Office Space

How to find office space, neither too big nor too small

When a business is ready to graduate from the home office or coffee shop, finding a right-sized office space can be a journey into the unknown. Making the wrong choice might put a promising venture on a collision course with failure.

After working in real estate for more than 20 years, I’ve seen firsthand how office space decisions can set the tone for a company’s success trajectory.

Consider that startup businesses can pay between five and 10 percent of annual revenue on rent, without even accounting for furnishings, technology investment and other infrastructure costs.

Factor in build-out costs of $50 per square foot or more and it’s easy to see how an office space misstep can end up complicating even the smoothest business journeys.

Here are six common mistakes that small businesses and startups should avoid when putting their name on the door for the first time:


        1. Making long-term commitments. 
           Fortunes can change rapidly in business, and the most adaptable companies are well suited to weather any storm. That’s why getting            locked into a long-term lease for office space can be a considerable drain on finances as well as growth.

        2. Don’t get shackled 

Perhaps business is booming and you need more space, but your current lease doesn’t have any options for expansion. Or, if you                 need to trim expenses, a too-rich lease can be the perfect place to start unless your lease agreement won’t allow for renegotiation. Make sure your office has the proper lighting as well. Fluorescent light covers are a great upgrade.

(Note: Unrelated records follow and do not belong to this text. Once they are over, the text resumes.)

(* ===== verification/Prelude.v ===== *)
(** * Vigils: a verification development

    Vigils stands between an AI agent and the MCP servers whose tools the agent
    calls. It decides which calls pass, asks the user about the doubtful ones,
    keeps credentials out of what the agent sees, and writes everything to a
    hash-chained ledger. This library models its Rust crates under
    [src/crates] and proves what they promise to one another and to the user.

    ** The parts and how they interact

    The hub ([Hub]) receives JSON-RPC requests. A [tools/call] is routed by the
    router ([Namespace]), passes the raw-secret gate and the alias gate
    ([Alias]), is looked up among the approvals of the session ([Approvals]),
    and goes to the firewall ([Firewall]). The firewall extracts effects, scans
    the arguments ([Preflight], [Redact]), asks the descriptor oracle
    ([Oracle], over [Registry]), scores ([Scorer]) and evaluates the policy
    ([Policy], [PolicyDefaults]); it records its decision in the ledger
    ([Ledger]) and, when the policy asks, queues an approval ([Approvals]). An
    outgoing call that waits for the user is frozen in the outbox ([Outbox]).
    Only then are aliases replaced by their values and the upstream called; a
    span ([Span]) holds the order decided-before-executed. The answer is cleaned
    of values and credentials ([Alias], [ToolResult]). Servers are attached with
    the command and program the user approved ([Registry], [Drift]); secrets are
    leased to a call for a time ([Lease]); the head of the ledger is anchored
    outside the database ([Checkpoint]).

    ** How the code is rendered

    Every operation is an executable function in a state-and-error monad
    ([M] of [Prelude]) over the state the Rust object owns: [LedgerState] for the audit
    database (a table with a primary key is a [gmap], [events] the list of its
    rows), [BrokerState] for the lease broker, [HubState] for the hub. [throw] is
    [Err(..)], [let!] is [?], [ignore] is [let _ =]; state changes made before an
    error stay, as they do in the code, except inside a database transaction.
    Every reading of the clock and every fresh UUID is an argument in the order
    the code reads them, or comes from the streams of the hub's environment
    ([Env]). What other threads do while an approval is waited for is a list of
    arbitrary ledger operations per poll slice. Machine integers keep their
    width where they can wrap or saturate (sums of risks and counts, expiry
    times, the leak and failure counters; release arithmetic). Strings are byte strings (the UTF-8 the code holds).

    ** Interfaces

    [Deps.Crates] has the functions of third-party crates the sources call:
    SHA-256, hexadecimal, canonical JSON (serde_jcs), serde_json. Its laws
    ([CratesLaws]) are the documented behaviour the theorems use: fixed digest
    length, an injective hexadecimal, an injective canonical form; collision
    freedom is never assumed of a hash but stated for the rows at hand
    ([Hash.collision_free]). [Redaction] and [ResultRedaction] are what the
    ledger and the hub ask of vigil-redaction, whose rules are regular expressions of a
    third-party engine; [HardRules] the matches of those expressions. [PiiScanner],
    [DescriptorOracle], the effect extractors, the secret store and the upstream
    are traits in the source and classes or records here; [Oracle] and [Redact]
    discharge two of them. [Concrete] instantiates all of them with small
    functions, on which the witnesses run.

    ** Files

    - [Prelude]: the monad, its inversion lemmas and tactics, lists and strings.
    - [Types] (vigil-types), [Deps], [Concrete].
    - [Policy], [PolicyDefaults], [PolicyFacts] (vigil-policy): the verdict is
      the strictest action of the rules that fire, an error of a rule never
      allows, the order rules are loaded in is irrelevant, and what the default
      rules let through without asking.
    - [Scorer] (vigil-firewall/src/scorer.rs): the score is monotone and bounded.
    - [Db], [Hash], [Ledger], [Scans], [LedgerFacts], [LedgerProps]
      (vigil-audit/src/ledger.rs, hash.rs): what an append accepts, that it
      extends a verified chain, that the head determines every bound field of
      the history, the session risk and its bounds.
    - [Span], [SpanFacts] (span.rs): the typestate, as a language of programs
      that hold spans; execution only after a decision; every call accounted.
    - [Approvals], [ApprovalFacts], [ApprovalProps] (approvals.rs): one
      resolution per approval, what a waiter is told is what the table says,
      the sweep expires exactly the overdue rows.
    - [Outbox] (outbox.rs): a draft is executed only after its approval.
    - [Registry], [Drift], [Secrets], [RegistryFacts], [RegistryProps]
      (registry.rs), [Oracle] (vigil-mcp/src/oracle.rs): the registry as a
      labelled step relation; a pin moves only by an approval; a tool that counts as
      stable was approved with this descriptor.
    - [Checkpoint], [CheckpointProps] (checkpoint.rs): a log that passes the
      anchored verification was not rewritten up to the last anchor.
    - [Namespace] (vigil-mcp/src/namespace.rs): public names round trip on
      the ids where they do; the router never reroutes.
    - [Redact], [RedactProps] (vigil-redaction: label.rs, merge.rs, scan.rs):
      the redacted text does not depend on a covered byte; the scan fails closed.
    - [Preflight], [Firewall], [FirewallProps] (vigil-firewall): an outcome is
      what the policy decided on all that was inferred, and it is in the ledger
      before it is returned; what the default firewall can allow.
    - [Lease], [LeaseProps] (vigil-lease): a value comes out only through a
      lease minted for it, in its context, in time; the ledger learns no value.
    - [Alias], [AliasProps], [Protocol], [ToolResult], [Hub], [HubFacts],
      [HubProps], [HubServers] (vigil-mcp): the grammar of alias tokens, the
      gates, values stay with their server and do not come back; every upstream
      call is a listing or went through gates, decision and approval; a tool is
      listed only when approved; no process starts before its gates.

    ** Bounds and fuel

    Recursion is structural everywhere but in one function. Searches that
    jump ahead in a text ([Alias.pieces_from], [Alias.replace_from]) recurse on
    every byte and carry the number of bytes still to skip; loops over rows
    recurse on the rows; waiting for a resolution recurses on the poll slices of
    the wait. [ToolResult.scrub_leaf] reads a string as JSON and scrubs the
    strings within it in turn; its fuel is the length of the string, and a string
    inside a JSON text is shorter than the text.

    ** Not modelled

    Opening and migrating the SQLite file, FTS5 queries and the operating
    system's keyring (I/O and third-party query languages); the regular
    expressions and models of vigil-redaction; process and pipe I/O of the stdio
    upstream; HTTP, OAuth and the sandbox (network and kernel calls); the
    desktop application, the browser guard and the command line, which edit
    configuration files and glue the crates together. Planned next: the effect
    extractors of the firewall, the outbound rewriting of secrets, the hard-rule
    redactor of vigil-redaction over an abstract matcher, the IPC wire format. *)

From stdpp Require Export base gmap strings list.
From Stdlib Require Export ZArith Lia Bool.
From Stdlib Require Export Ascii.
From Stdlib Require Import Sorting.Sorted.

When making decisions about office space, make sure your landlord understands your needs and plans for growth before you get                 shackled to an unfavorable lease agreement that won’t evolve and grow with your business.

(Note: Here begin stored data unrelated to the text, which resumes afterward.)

(* ===== verification/Deps.v ===== *)
(** * The code the sources call

    What [src/] relies on and does not contain, as the operations of a type
    class: SHA-256 (sha2), hexadecimal (hex), canonical JSON (serde_jcs), JSON
    text (serde_json, and the serialisation serde derives). [CratesLaws] states
    the documented behaviour the theorems use. [Redaction] is the interface the
    ledger has to vigil-redaction. *)

From S2P Require Import Prelude Text Types.

Class Crates := {
  sha256 : string → string;
  hex_encode : string → string;
  hex_decode : string → option string;
  jcs_to_vec : Value → option string;
  json_from_str : string → option Value;
  effects_to_json : EffectVector → string;
  effects_from_json : string → option EffectVector;
  argv_to_json : list string → string;
  argv_from_json : string → option (list string);
  (** [serde_json::to_string] and [Value::to_string]: compact JSON text. *)
  json_to_string : Value → string;
}.

Class CratesLaws `{Crates} : Prop := {
  sha256_length s : String.length (sha256 s) = 32%nat;
  hex_length s : String.length (hex_encode s) = (2 * String.length s)%nat;
  hex_decode_encode s : hex_decode (hex_encode s) = Some s;
  hex_lower s : Str.all Str.is_hex_lower (hex_encode s) = true;
  (** Canonical text is JSON, and reading it back gives a value with the same
      canonical text. *)
  jcs_parse v s :
    jcs_to_vec v = Some s →
    ∃ v', json_from_str s = Some v' ∧ jcs_to_vec v' = Some s;
  effects_roundtrip e : effects_from_json (effects_to_json e) = Some e;
  argv_roundtrip l : argv_from_json (argv_to_json l) = Some l;
}.

Class Redaction := {
  (** [vigil_redaction::detect_hard_secret]: the name of the rule that matches. *)
  detect_hard_secret : string → option string;
  (** [vigil_redaction::scrub_text] *)
  scrub_text : string → string;
  (** [redact_free_text] of a list of texts: one [vigil_redaction::redact] over
      the array of them. *)
  redact_free_text : list string → list string;
}.

(** What the gateway uses besides, on the results of tools. *)
Class ResultRedaction := {
  (** [vigil_redaction::redact]: the redacted value, and a line for the search index. *)
  redact : Value → Value * string;
  (** [vigil_redaction::is_secret_key_name] *)
  is_secret_key_name : string → bool;
  (** [vigil_redaction::scan_meta_instructions(text).len()] *)
  meta_instruction_count : string → nat;
}.

(** Text: regular expressions (regex, by the text of the pattern), URLs (url), the
    words of a command line (shlex). *)
Class TextCrates := {
  (** [Regex::new(pattern).is_match(s)], [.find_iter(s)] *)
  regex_is_match : string → string → bool;
  regex_find_iter : string → string → list string;
  (** [Url::parse(s).ok()] and its [host_str()] *)
  url_host : string → option string;
  (** [shlex::split(s)] *)
  shlex_split : string → option (list string);
}.

(** A document kept in a file: [serde_json::to_string_pretty], [from_str]. *)
Class Document (T : Type) := {
  to_string_pretty : T → option string;
  from_str : string → option T;
}.

(** The derived implementations read back what they write, which is not blank, and a
    line feed at the end does not matter. *)
Class DocumentLaws (T : Type) `{Document T} : Prop := {
  document_roundtrip m text :
    to_string_pretty m = Some text → from_str (text +:+ newline_str) = Some m;
  document_not_blank m text :
    to_string_pretty m = Some text → is_blank (text +:+ newline_str) = false;
}.

(** The file system of the host, as it is when it is asked. *)
Class FileSystem := {
  (** [dunce::canonicalize(p).ok()] *)
  fs_canonicalize : string → option string;
  (** [std::env::current_dir().ok()] *)
  current_dir : option string;
}.

Section CratesFacts.
Context `{CratesLaws}.

Lemma hex_encode_inj s t : hex_encode s = hex_encode t → s = t.
Proof.
  intros E. pose proof (hex_decode_encode s) as Hs. rewrite E, hex_decode_encode in Hs.
  congruence.
Qed.

(** The text of a digest: 64 lower-case hexadecimal digits. *)
Lemma digest_length s : String.length (hex_encode (sha256 s)) = 64%nat.
Proof. by rewrite hex_length, sha256_length. Qed.

Lemma digest_nonempty s : hex_encode (sha256 s) ≠ "".
Proof. intros E. pose proof (digest_length s) as Hl. by rewrite E in Hl. Qed.
End CratesFacts.

#[export] Hint Resolve digest_nonempty hex_encode_inj : vigil.
(* ===== verification/Scans.v ===== *)
(** * The redaction-scan tables of the ledger

    [src/crates/vigil-audit/src/ledger.rs], lines 1152 to 1551: what a scan of a
    text found, without the text. Lengths and offsets are stored as bit widths,
    texts as fingerprints, and the placeholder is made here, never taken from
    the caller. *)

From S2P Require Import Prelude Types Db Ledger.

Definition ALLOWED_REDACTION_LABELS : list string :=
  ["secret"; "account_number"; "email"; "phone"; "person"; "address"; "date"; "url"].
Definition ALLOWED_SOURCES : list string := ["paste"; "tool_arg"; "tool_output"; "export"].
Definition ALLOWED_ACTIONS : list string := ["redacted"; "blocked"; "allowed_once"].

Record NewRedactionScan := mkNewRedactionScan {
  ns_session_id : string;
  ns_source : string;
  ns_text_length : Z;
  ns_fingerprint : string;
}.

Record NewRedactionFinding := mkNewRedactionFinding {
  nf_scan_id : string;
  nf_label : string;
  nf_offset : Z;
  nf_fingerprint : string;
  nf_action_taken : string;
}.

(** [u64::leading_zeros] *)
Definition leading_zeros (n : Z) : Z :=
  if (n =? 0)%Z then 64 else 63 - Z.log2 n.

Definition bit_width_bucket (n : Z) : Z :=
  if (n =? 0)%Z then 0 else 64 - leading_zeros n.

Definition validate_fingerprint (fp : string) : result AuditError unit :=
  if negb (String.length fp =? 32)%nat then
    Err (AuditError.InvalidInput "fingerprint_must_be_sha256_16byte_hex")
  else if negb (Str.all Str.is_hex_lower fp) then
    Err (AuditError.InvalidInput "fingerprint_must_be_lowercase_hex")
  else Ok tt.

Definition derive_placeholder (label action_taken : string) : string :=
  let verb :=
    if String.eqb action_taken "blocked" then "BLOCKED"
    else if String.eqb action_taken "allowed_once" then "ALLOWED_ONCE"
    else "REDACTED" in
  "[" +:+ verb +:+ " " +:+ label +:+ "]".

Definition insert_redaction_scan (now : Z) (id : string) (scan : NewRedactionScan)
    : LedgerM string :=
  if negb (str_in (ns_source scan) ALLOWED_SOURCES) then
    invalid "redaction_scan_source_not_allowed"
  else
    lift (validate_nonempty "session_id" (ns_session_id scan)) ;!
    lift (validate_fingerprint (ns_fingerprint scan)) ;!
    let! existing := gets (λ s, redaction_scans s !! id) in
    match existing with
    | Some _ => throw (AuditError.Sqlite "UNIQUE constraint failed")
    | None =>
        modify (λ s, set_redaction_scans
          (<[id := mkScanRow (ns_session_id scan) now (ns_source scan)
                     (bit_width_bucket (ns_text_length scan)) (ns_fingerprint scan)]>
             (redaction_scans s)) s) ;!
        ret id
    end.

(** [foreign_keys = ON]: the scan must exist. *)
Definition insert_redaction_finding (finding : NewRedactionFinding) : LedgerM Z :=
  if negb (str_in (nf_label finding) ALLOWED_REDACTION_LABELS) then
    invalid "redaction_finding_label_not_allowed"
  else if negb (str_in (nf_action_taken finding) ALLOWED_ACTIONS) then
    invalid "redaction_finding_action_not_allowed"
  else
    lift (validate_nonempty "scan_id" (nf_scan_id finding)) ;!
    lift (validate_fingerprint (nf_fingerprint finding)) ;!
    let! scan := gets (λ s, redaction_scans s !! nf_scan_id finding) in
    match scan with
    | None => throw (AuditError.Sqlite "FOREIGN KEY constraint failed")
    | Some _ =>
        let! id := gets (λ s, finding_seq s + 1)%Z in
        modify (λ s, set_redaction_findings
          (redaction_findings s ++
             [mkFindingRow id (nf_scan_id finding) (nf_label finding)
                (bit_width_bucket (nf_offset finding))
                (derive_placeholder (nf_label finding) (nf_action_taken finding))
                (nf_fingerprint finding) (nf_action_taken finding)]) id s) ;!
        ret id
    end.

(** [ORDER BY ts ASC, scan_id ASC] *)
Definition scan_leb (a b : string * ScanRow) : bool :=
  (rs_ts a.2 <? rs_ts b.2)%Z || ((rs_ts a.2 =? rs_ts b.2)%Z && Str.leb a.1 b.1).

Definition list_redaction_scans_by_session (session_id : string)
    : LedgerM (list (string * ScanRow)) :=
  lift (validate_nonempty "session_id" session_id) ;!
  gets (λ s, Sort.sort scan_leb
    (List.filter (λ kv, String.eqb (rs_session_id kv.2) session_id)
       (map_to_list (redaction_scans s)))).

(** [SELECT label, COUNT( * ) ... GROUP BY label ORDER BY cnt DESC, label ASC] *)
Definition label_leb (a b : string * Z) : bool :=
  (b.2 <? a.2)%Z || ((a.2 =? b.2)%Z && Str.leb a.1 b.1).

Definition aggregate_labels (l : list FindingRow) : list (string * Z) :=
  Sort.sort label_leb
    ((λ label, (label, Z.of_nat (length (List.filter
        (λ f, String.eqb (rf_label f) label) l)))) <$> remove_dups (rf_label <$> l)).

Definition aggregate_redaction_labels_by_session (session_id : string)
    : LedgerM (list (string * Z)) :=
  lift (validate_nonempty "session_id" session_id) ;!
  gets (λ s, aggregate_labels (List.filter
    (λ f, match redaction_scans s !! rf_scan_id f with
          | Some sc => String.eqb (rs_session_id sc) session_id
                       && String.eqb (rs_source sc) "tool_arg"
          | None => false
          end) (redaction_findings s))).

Definition aggregate_redaction_labels_global : LedgerM (list (string * Z)) :=
  gets (λ s, aggregate_labels (redaction_findings s)).

Definition list_recent_redaction_scans_with_counts (limit : Z)
    : LedgerM (list ((string * ScanRow) * Z)) :=
  let lim := if (limit =? 0)%Z then 50%Z else Z.min limit 500 in
  gets (λ s,
    (λ kv, (kv, Z.of_nat (length (List.filter
       (λ f, String.eqb (rf_scan_id f) kv.1) (redaction_findings s))))) <$>
    take (Z.to_nat lim) (reverse (Sort.sort scan_leb (map_to_list (redaction_scans s))))).

Definition list_redaction_findings_by_scan (scan_id : string) : LedgerM (list FindingRow) :=
  lift (validate_nonempty "scan_id" scan_id) ;!
  gets (λ s, List.filter (λ f, String.eqb (rf_scan_id f) scan_id) (redaction_findings s)).

(** ** What the tables may hold *)

Definition hex_fingerprint (fp : string) : Prop :=
  String.length fp = 32%nat ∧ Str.all Str.is_hex_lower fp = true.

Definition scan_clean (r : ScanRow) : Prop :=
  rs_source r ∈ ALLOWED_SOURCES ∧ hex_fingerprint (rs_fingerprint r)
  ∧ (0 ≤ rs_text_length_bucket r ≤ 64)%Z.

Definition finding_clean (r : FindingRow) : Prop :=
  rf_label r ∈ ALLOWED_REDACTION_LABELS ∧ rf_action_taken r ∈ ALLOWED_ACTIONS
  ∧ hex_fingerprint (rf_fingerprint r)
  ∧ rf_placeholder r = derive_placeholder (rf_label r) (rf_action_taken r)
  ∧ (0 ≤ rf_offset_bucket r ≤ 64)%Z.

Definition scans_clean (s : LedgerState) : Prop :=
  map_Forall (λ _, scan_clean) (redaction_scans s)
  ∧ Forall finding_clean (redaction_findings s)
  ∧ Forall (λ f, is_Some (redaction_scans s !! rf_scan_id f)) (redaction_findings s).

(** ** Lemmas *)

(** The bucket is the number of bits of [n]. *)
Lemma bit_width_bucket_spec n :
  (0 < n < 2 ^ 64)%Z →
  (2 ^ (bit_width_bucket n - 1) ≤ n < 2 ^ bit_width_bucket n)%Z.
Proof.
  intros Hn. unfold bit_width_bucket, leading_zeros.
  destruct (Z.eqb_spec n 0); [lia|].
  replace (64 - (63 - Z.log2 n))%Z with (Z.succ (Z.log2 n)) by lia.
  replace (Z.succ (Z.log2 n) - 1)%Z with (Z.log2 n) by lia.
  apply Z.log2_spec. lia.
Qed.

Lemma bit_width_bucket_range n :
  (0 ≤ n < 2 ^ 64)%Z → (0 ≤ bit_width_bucket n ≤ 64)%Z.
Proof.
  intros Hn. unfold bit_width_bucket, leading_zeros.
  destruct (Z.eqb_spec n 0); [lia|].
  pose proof (Z.log2_nonneg n). assert (Z.log2 n < 64)%Z; [|lia].
  apply Z.log2_lt_pow2; lia.
Qed.

Lemma str_in_spec x l : str_in x l = true ↔ x ∈ l.
Proof.
  unfold str_in. rewrite existsb_exists. split.
  - intros (y & Hy & ->%String.eqb_eq). by apply list_elem_of_In.
  - intros Hx. exists x. rewrite String.eqb_refl. split; [by apply list_elem_of_In|done].
Qed.

Lemma validate_fingerprint_ok fp u : validate_fingerprint fp = Ok u → hex_fingerprint fp.
Proof.
  unfold validate_fingerprint, hex_fingerprint. intros E.
  destruct (String.length fp =? 32)%nat eqn:El; [|done]. apply Nat.eqb_eq in El.
  by destruct (Str.all Str.is_hex_lower fp).
Qed.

        3. Waiting too long to leave the home office

Many startup businesses take years to make the transition to a “real” office from the home office and ad hoc workspaces like                          coffee shops. Most owners are daunted by the costs and hold off on taking the plunge until it’s absolutely necessary.

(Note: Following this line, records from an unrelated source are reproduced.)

(* ===== verification/Span.v ===== *)
(** * Tool-call spans

    [src/crates/vigil-audit/src/span.rs]: the typestate that forces a decision
    to be recorded before an execution is. The phantom state is an index of the
    span's type, so that [executed] on a span that is not [Decided] does not
    type-check here either. A Rust method that consumes [self] drops it on every
    return: the drop is part of each operation. *)

From S2P Require Import Prelude Types Deps Concrete Db Hash Ledger LedgerFacts.

Inductive SpanState := Opened | Decided.

Record ToolCallSpan (st : SpanState) := mkSpan {
  span_invocation_id : string;
  span_session_id : string;
  span_finalized : bool;
}.
Arguments mkSpan {st} _ _ _.
Arguments span_invocation_id {st} _.
Arguments span_session_id {st} _.
Arguments span_finalized {st} _.

Definition finalize {st} (self : ToolCallSpan st) : ToolCallSpan st :=
  mkSpan (span_invocation_id self) (span_session_id self) true.

Definition opened_payload (inv : string) : Value := JObj [("invocation_id", JStr inv)].

Definition decided_payload (inv : string) (d : DecisionRecord) : Value :=
  JObj [("invocation_id", JStr inv);
        ("decision_id", JStr (dr_decision_id d));
        ("decision", JStr (DecisionKind.to_str (dr_decision d)));
        ("risk_score", JNum (dr_risk_score d));
        ("reasons", json_strs (dr_reasons d));
        ("policy_ids", json_strs (dr_policy_ids d))].

Definition executed_payload (inv summary : string) : Value :=
  JObj [("invocation_id", JStr inv); ("summary", JStr summary)].

Definition failed_payload (inv reason : string) : Value :=
  JObj [("invocation_id", JStr inv); ("reason", JStr reason)].

(** [fetch_add(1)] of an [AtomicU64]. *)
Definition count_drop_failure (s : LedgerState) : LedgerState :=
  set_drop_failure_count ((drop_failure_count s + 1) `mod` 2 ^ 64) s.

Section Span.
Context `{Crates} `{Redaction}.

(** [impl Drop] *)
Definition drop {st} (now : Z) (self : ToolCallSpan st) : LedgerM unit :=
  if span_finalized self then ret tt
  else
    let! r := attempt (append_event_internal now (span_session_id self)
      "tool_call.abandoned" (opened_payload (span_invocation_id self))
      (Some ("invocation_id:" +:+ span_invocation_id self))) in
    if is_ok r then ret tt else modify count_drop_failure.

(** [?] inside a method that owns [self]: the span is dropped before the error
    is returned; otherwise it is dropped finalized. *)
Definition consuming {st A} (now_drop : Z) (self : ToolCallSpan st)
    (write : LedgerM AppendedEvent) (out : A) : LedgerM A :=
  let! r := attempt write in
  match r with
  | Ok _ => drop now_drop (finalize self) ;! ret out
  | Err e => drop now_drop self ;! throw e
  end.

Definition tool_call_span (now : Z) (inv sid : string) : LedgerM (ToolCallSpan Opened) :=
  append_event_internal now sid "tool_call.opened" (opened_payload inv)
    (Some ("invocation_id:" +:+ inv)) ;!
  ret (mkSpan inv sid false).

Definition decision_recorded (now now_drop : Z) (self : ToolCallSpan Opened)
    (d : DecisionRecord) : LedgerM (ToolCallSpan Decided) :=
  let inv := span_invocation_id self in
  consuming now_drop self
    (append_event_internal now (span_session_id self) "tool_call.decided"
       (decided_payload inv d)
       (Some ("invocation_id:" +:+ inv +:+ " decision_id:" +:+ dr_decision_id d)))
    (mkSpan inv (span_session_id self) false).

Definition executed (now now_drop : Z) (self : ToolCallSpan Decided) (summary : string)
    : LedgerM unit :=
  let inv := span_invocation_id self in
  consuming now_drop self
    (append_event_internal now (span_session_id self) "tool_call.executed"
       (executed_payload inv summary) (Some ("invocation_id:" +:+ inv +:+ " " +:+ summary)))
    tt.

Definition execute_failed (now now_drop : Z) (self : ToolCallSpan Decided) (reason : string)
    : LedgerM unit :=
  let inv := span_invocation_id self in
  consuming now_drop self
    (append_event_internal now (span_session_id self) "tool_call.execute_failed"
       (failed_payload inv reason) (Some ("invocation_id:" +:+ inv +:+ " " +:+ reason)))
    tt.

(** ** Programs that hold spans

    A program holds the spans it opened and has not consumed; it may interleave
    their operations and anything else that writes the ledger without a
    [tool_call.] event (the public [append_event] refuses that prefix). *)

Inductive LiveSpan :=
| LiveOpened (sp : ToolCallSpan Opened)
| LiveDecided (sp : ToolCallSpan Decided).

Definition World : Type := LedgerState * gmap nat LiveSpan.

Definition other_write (s s' : LedgerState) : Prop :=
  drop_failure_count s' = drop_failure_count s ∧
  ∃ l, events s' = events s ++ l ∧
       Forall (λ e, Str.starts_with "tool_call." (e_event_type e) = false) l.

Inductive step : World → World → Prop :=
| StepOpen s live n now inv sid sp s' :
    live !! n = None → tool_call_span now inv sid s = (Ok sp, s') →
    step (s, live) (s', <[n := LiveOpened sp]> live)
| StepOpenErr s live now inv sid e s' :
    tool_call_span now inv sid s = (Err e, s') → step (s, live) (s', live)
| StepDecide s live n now now' d sp sp' s' :
    live !! n = Some (LiveOpened sp) → decision_recorded now now' sp d s = (Ok sp', s') →
    step (s, live) (s', <[n := LiveDecided sp']> live)
| StepDecideErr s live n now now' d sp e s' :
    live !! n = Some (LiveOpened sp) → decision_recorded now now' sp d s = (Err e, s') →
    step (s, live) (s', delete n live)
| StepExecuted s live n now now' sp summary r s' :
    live !! n = Some (LiveDecided sp) → executed now now' sp summary s = (r, s') →
    step (s, live) (s', delete n live)
| StepFailed s live n now now' sp reason r s' :
    live !! n = Some (LiveDecided sp) → execute_failed now now' sp reason s = (r, s') →
    step (s, live) (s', delete n live)
| StepDropOpened s live n now sp r s' :
    live !! n = Some (LiveOpened sp) → drop now sp s = (r, s') →
    step (s, live) (s', delete n live)
| StepDropDecided s live n now sp r s' :
    live !! n = Some (LiveDecided sp) → drop now sp s = (r, s') →
    step (s, live) (s', delete n live)
| StepOther s live s' :
    other_write s s' → step (s, live) (s', live).

(** Reachable from a ledger with no tool call and no span open. *)
Inductive reachable : World → Prop :=
| ReachInit s :
    drop_failure_count s = 0%Z →
    Forall (λ e, Str.starts_with "tool_call." (e_event_type e) = false) (events s) →
    reachable (s, ∅)
| ReachStep w w' : reachable w → step w w' → reachable w'.
End Span.

(** ** No execution without a decision

    Two theorems over every program that holds spans: a tool call that was
    executed had its decision recorded before, and every call that was opened is
    finished, abandoned, still held, or counted as lost. *)

Definition count (t : string) (l : list EventRow) : Z := count_type t l.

But as businesses exercise caution, potential customers may become similarly cautious and question the credibility of a home-                      based business, particularly when compared unfavorably against bigger, more established competitors.

Also, the longer business owners wait, the less likely they may be to find the ideal space, forcing them to settle for an imperfect                       solution that may be too big, too small or otherwise unsuitable for their needs.

         4. Choosing a space too far from the action

Collaboration is a popular business buzzword, but it’s an essential spark of inspiration and energy for startups and small                               businesses. That’s why new trends in real estate and urban planning tend to favor industry-specific “districts,” where entire blocks,                 buildings and floors are populated with similarly sized businesses working in the same or complementary markets.

These business communities serve as incubators for ideas, sources for new customer opportunities and referrals and “quality of life”                drivers for employees who want to stay connected.

          5. Deciding solely on price

Finances are always a concern for small-business owners, but when it comes to office space the lowest-priced option isn’t often the               best choice. Deciding on office space with price as the sole motivator can have disastrous consequences.

  A remote location can inhibit customer visits and hamper employee recruitment, while a low-cost space in a high-demand                               neighborhood could have some undesirable qualities, such as aging infrastructure.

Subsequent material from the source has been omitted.